→ **What the task asks**:
In the listing beneath this line, copy exactly the lines starting with the one containing "destruct (tops_scaled cs" and going on through the one containing "revert Hs Hs0 Hu Hbu HT Hh.".

→ **Task input**:
- Opening Delimiter -
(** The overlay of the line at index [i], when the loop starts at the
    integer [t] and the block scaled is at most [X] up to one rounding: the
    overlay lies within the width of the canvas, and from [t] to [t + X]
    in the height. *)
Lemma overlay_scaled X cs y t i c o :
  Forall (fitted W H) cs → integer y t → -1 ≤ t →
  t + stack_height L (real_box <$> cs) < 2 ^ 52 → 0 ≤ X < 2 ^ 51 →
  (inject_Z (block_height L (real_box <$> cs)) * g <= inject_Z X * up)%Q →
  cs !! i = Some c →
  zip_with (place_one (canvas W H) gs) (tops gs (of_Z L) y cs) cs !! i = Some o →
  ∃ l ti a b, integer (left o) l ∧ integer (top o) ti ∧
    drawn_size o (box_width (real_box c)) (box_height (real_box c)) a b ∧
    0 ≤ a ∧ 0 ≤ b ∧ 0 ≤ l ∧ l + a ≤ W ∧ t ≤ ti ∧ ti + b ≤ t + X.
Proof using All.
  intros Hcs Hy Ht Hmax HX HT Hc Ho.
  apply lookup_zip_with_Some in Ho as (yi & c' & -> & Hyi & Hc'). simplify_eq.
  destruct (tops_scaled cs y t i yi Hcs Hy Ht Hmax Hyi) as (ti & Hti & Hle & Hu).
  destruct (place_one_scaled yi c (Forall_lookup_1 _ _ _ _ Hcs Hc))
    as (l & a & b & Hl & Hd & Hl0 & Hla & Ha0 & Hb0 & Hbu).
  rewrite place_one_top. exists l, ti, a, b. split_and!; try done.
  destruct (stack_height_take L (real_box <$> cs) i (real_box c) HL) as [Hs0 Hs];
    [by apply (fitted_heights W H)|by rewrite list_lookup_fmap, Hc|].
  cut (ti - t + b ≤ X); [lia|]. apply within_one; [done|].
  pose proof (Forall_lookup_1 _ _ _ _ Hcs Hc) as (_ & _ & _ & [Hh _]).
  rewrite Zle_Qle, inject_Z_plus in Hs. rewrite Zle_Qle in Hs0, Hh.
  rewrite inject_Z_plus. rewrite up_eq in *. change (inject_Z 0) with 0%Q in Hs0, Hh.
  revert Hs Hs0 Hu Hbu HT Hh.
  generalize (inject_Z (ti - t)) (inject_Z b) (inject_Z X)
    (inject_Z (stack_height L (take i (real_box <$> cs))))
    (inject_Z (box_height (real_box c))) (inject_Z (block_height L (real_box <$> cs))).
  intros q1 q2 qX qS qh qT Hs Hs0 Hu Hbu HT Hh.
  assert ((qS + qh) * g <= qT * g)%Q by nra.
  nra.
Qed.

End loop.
- Closing Delimiter -
→ **Answer space**:
  destruct (tops_scaled cs y t i yi Hcs Hy Ht Hmax Hyi) as (ti & Hti & Hle & Hu).
  destruct (place_one_scaled yi c (Forall_lookup_1 _ _ _ _ Hcs Hc))
    as (l & a & b & Hl & Hd & Hl0 & Hla & Ha0 & Hb0 & Hbu).
  rewrite place_one_top. exists l, ti, a, b. split_and!; try done.
  destruct (stack_height_take L (real_box <$> cs) i (real_box c) HL) as [Hs0 Hs];
    [by apply (fitted_heights W H)|by rewrite list_lookup_fmap, Hc|].
  cut (ti - t + b ≤ X); [lia|]. apply within_one; [done|].
  pose proof (Forall_lookup_1 _ _ _ _ Hcs Hc) as (_ & _ & _ & [Hh _]).
  rewrite Zle_Qle, inject_Z_plus in Hs. rewrite Zle_Qle in Hs0, Hh.
  rewrite inject_Z_plus. rewrite up_eq in *. change (inject_Z 0) with 0%Q in Hs0, Hh.
  revert Hs Hs0 Hu Hbu HT Hh.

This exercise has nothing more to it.